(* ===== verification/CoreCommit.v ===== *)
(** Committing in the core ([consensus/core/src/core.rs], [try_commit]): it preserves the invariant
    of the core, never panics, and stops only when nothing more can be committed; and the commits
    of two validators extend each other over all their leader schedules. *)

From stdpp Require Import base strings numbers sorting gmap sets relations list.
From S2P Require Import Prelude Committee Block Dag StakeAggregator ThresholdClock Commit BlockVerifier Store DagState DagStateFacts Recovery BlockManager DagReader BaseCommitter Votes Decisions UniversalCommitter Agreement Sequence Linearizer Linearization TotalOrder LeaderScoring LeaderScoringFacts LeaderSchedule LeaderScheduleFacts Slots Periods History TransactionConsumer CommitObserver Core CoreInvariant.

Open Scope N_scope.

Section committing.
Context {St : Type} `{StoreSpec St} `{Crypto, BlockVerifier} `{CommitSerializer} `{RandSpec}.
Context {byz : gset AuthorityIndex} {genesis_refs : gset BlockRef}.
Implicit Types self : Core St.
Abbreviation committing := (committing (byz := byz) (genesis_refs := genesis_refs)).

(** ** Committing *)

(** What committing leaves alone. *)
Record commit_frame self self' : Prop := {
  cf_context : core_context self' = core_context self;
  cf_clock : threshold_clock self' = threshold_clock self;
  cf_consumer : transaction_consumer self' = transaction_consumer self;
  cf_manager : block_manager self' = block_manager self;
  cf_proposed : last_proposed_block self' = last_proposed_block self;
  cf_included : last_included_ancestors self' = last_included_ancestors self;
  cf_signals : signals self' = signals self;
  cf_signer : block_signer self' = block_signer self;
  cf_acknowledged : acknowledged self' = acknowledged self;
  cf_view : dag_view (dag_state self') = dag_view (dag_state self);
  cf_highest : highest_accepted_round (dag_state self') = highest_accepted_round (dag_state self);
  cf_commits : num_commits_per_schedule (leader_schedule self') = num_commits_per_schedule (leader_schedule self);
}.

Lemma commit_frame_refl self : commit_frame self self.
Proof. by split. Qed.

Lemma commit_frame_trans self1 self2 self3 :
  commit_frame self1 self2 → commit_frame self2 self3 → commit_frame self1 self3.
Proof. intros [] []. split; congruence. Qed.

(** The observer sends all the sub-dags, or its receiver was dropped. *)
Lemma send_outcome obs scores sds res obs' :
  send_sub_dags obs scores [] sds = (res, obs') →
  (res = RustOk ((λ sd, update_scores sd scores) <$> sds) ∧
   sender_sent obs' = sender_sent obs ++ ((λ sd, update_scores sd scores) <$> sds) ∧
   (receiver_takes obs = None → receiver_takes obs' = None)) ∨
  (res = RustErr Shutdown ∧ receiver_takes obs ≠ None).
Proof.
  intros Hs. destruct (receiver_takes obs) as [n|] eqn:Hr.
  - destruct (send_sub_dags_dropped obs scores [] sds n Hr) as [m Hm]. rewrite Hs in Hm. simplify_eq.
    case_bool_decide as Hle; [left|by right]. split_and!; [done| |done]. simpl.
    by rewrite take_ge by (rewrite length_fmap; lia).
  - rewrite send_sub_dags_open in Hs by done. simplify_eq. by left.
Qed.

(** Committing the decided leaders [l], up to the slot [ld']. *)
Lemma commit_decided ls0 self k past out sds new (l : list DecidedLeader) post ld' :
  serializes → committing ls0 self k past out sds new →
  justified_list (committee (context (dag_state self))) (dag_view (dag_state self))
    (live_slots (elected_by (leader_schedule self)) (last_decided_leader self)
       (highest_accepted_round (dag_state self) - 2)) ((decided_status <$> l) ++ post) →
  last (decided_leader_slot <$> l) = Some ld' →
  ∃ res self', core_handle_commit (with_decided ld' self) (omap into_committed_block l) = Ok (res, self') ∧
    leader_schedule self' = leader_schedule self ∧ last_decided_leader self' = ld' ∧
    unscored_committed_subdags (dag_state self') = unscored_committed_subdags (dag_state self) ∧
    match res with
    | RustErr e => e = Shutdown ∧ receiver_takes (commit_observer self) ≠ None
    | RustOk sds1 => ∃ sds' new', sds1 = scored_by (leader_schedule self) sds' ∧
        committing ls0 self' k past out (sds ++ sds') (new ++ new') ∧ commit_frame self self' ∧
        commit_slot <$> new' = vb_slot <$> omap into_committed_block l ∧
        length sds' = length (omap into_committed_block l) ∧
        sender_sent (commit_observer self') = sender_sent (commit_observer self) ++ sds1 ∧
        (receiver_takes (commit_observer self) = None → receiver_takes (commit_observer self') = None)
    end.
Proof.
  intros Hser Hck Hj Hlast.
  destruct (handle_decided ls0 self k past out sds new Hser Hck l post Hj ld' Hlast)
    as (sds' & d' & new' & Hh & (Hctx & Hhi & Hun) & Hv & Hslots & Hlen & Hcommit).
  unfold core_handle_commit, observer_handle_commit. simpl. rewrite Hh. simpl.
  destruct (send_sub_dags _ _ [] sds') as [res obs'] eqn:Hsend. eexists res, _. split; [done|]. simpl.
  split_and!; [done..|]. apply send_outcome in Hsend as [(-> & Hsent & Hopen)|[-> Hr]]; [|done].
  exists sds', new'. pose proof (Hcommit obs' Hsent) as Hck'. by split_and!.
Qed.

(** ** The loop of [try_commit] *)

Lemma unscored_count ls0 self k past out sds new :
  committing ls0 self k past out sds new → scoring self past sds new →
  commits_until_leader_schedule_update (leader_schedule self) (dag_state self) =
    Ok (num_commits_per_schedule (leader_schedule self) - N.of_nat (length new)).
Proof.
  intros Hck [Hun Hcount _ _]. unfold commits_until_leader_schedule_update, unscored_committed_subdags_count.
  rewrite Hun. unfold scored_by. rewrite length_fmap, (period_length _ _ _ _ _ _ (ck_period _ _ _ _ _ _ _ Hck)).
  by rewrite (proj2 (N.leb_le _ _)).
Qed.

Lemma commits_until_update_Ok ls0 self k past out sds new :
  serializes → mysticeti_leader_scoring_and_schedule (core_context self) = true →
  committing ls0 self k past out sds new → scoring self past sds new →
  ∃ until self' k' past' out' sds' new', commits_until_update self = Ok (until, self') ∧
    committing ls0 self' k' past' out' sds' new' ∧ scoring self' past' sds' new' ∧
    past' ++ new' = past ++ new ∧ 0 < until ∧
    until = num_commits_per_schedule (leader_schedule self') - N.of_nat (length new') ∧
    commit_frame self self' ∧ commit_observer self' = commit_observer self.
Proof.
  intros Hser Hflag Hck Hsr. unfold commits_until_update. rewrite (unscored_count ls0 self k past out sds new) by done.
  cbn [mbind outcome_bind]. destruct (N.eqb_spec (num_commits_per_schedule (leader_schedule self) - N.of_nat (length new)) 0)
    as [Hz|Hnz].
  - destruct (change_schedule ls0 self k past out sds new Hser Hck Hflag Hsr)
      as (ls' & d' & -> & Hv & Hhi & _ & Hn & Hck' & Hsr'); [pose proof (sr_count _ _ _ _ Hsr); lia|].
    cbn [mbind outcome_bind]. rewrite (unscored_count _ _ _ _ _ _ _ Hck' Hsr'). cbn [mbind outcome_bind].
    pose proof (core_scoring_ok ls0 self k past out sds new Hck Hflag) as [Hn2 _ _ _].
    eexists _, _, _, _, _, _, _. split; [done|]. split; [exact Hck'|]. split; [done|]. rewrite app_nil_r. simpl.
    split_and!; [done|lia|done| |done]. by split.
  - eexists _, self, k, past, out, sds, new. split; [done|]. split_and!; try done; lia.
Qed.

---

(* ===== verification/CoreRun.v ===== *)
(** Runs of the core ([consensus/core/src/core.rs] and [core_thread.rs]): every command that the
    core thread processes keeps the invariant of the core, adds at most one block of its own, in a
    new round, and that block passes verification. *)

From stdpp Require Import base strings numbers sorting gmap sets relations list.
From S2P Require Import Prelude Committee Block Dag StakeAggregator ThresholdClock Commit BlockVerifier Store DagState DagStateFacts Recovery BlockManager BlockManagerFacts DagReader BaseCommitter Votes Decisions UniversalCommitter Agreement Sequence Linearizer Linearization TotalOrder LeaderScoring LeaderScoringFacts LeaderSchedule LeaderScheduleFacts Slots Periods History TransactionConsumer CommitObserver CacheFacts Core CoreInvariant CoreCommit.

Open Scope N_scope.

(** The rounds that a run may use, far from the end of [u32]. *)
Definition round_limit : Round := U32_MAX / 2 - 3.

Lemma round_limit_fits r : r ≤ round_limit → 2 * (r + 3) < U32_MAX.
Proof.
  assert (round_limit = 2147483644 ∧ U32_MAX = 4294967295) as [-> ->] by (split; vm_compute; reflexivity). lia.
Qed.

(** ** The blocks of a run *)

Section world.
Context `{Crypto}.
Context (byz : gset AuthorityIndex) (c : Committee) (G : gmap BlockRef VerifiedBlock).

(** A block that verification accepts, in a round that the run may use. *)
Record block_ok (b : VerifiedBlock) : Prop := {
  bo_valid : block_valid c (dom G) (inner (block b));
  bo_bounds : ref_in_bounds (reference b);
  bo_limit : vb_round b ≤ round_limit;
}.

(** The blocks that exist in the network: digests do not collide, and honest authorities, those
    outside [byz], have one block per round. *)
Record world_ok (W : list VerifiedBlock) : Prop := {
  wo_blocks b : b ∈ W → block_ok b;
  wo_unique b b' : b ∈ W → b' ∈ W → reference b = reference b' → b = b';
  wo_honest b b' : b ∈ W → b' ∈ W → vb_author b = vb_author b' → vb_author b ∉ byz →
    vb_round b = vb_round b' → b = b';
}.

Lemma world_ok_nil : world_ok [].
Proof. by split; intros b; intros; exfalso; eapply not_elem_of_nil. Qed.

**Activity**. Go through the listing above and write out exactly the lines starting with the one holding "(res = RustOk" and running through the one holding "by rewrite take_ge", ends included, and no others.

**Response for this exercise**.
  (res = RustOk ((λ sd, update_scores sd scores) <$> sds) ∧
   sender_sent obs' = sender_sent obs ++ ((λ sd, update_scores sd scores) <$> sds) ∧
   (receiver_takes obs = None → receiver_takes obs' = None)) ∨
  (res = RustErr Shutdown ∧ receiver_takes obs ≠ None).
Proof.
  intros Hs. destruct (receiver_takes obs) as [n|] eqn:Hr.
  - destruct (send_sub_dags_dropped obs scores [] sds n Hr) as [m Hm]. rewrite Hs in Hm. simplify_eq.
    case_bool_decide as Hle; [left|by right]. split_and!; [done| |done]. simpl.
    by rewrite take_ge by (rewrite length_fmap; lia).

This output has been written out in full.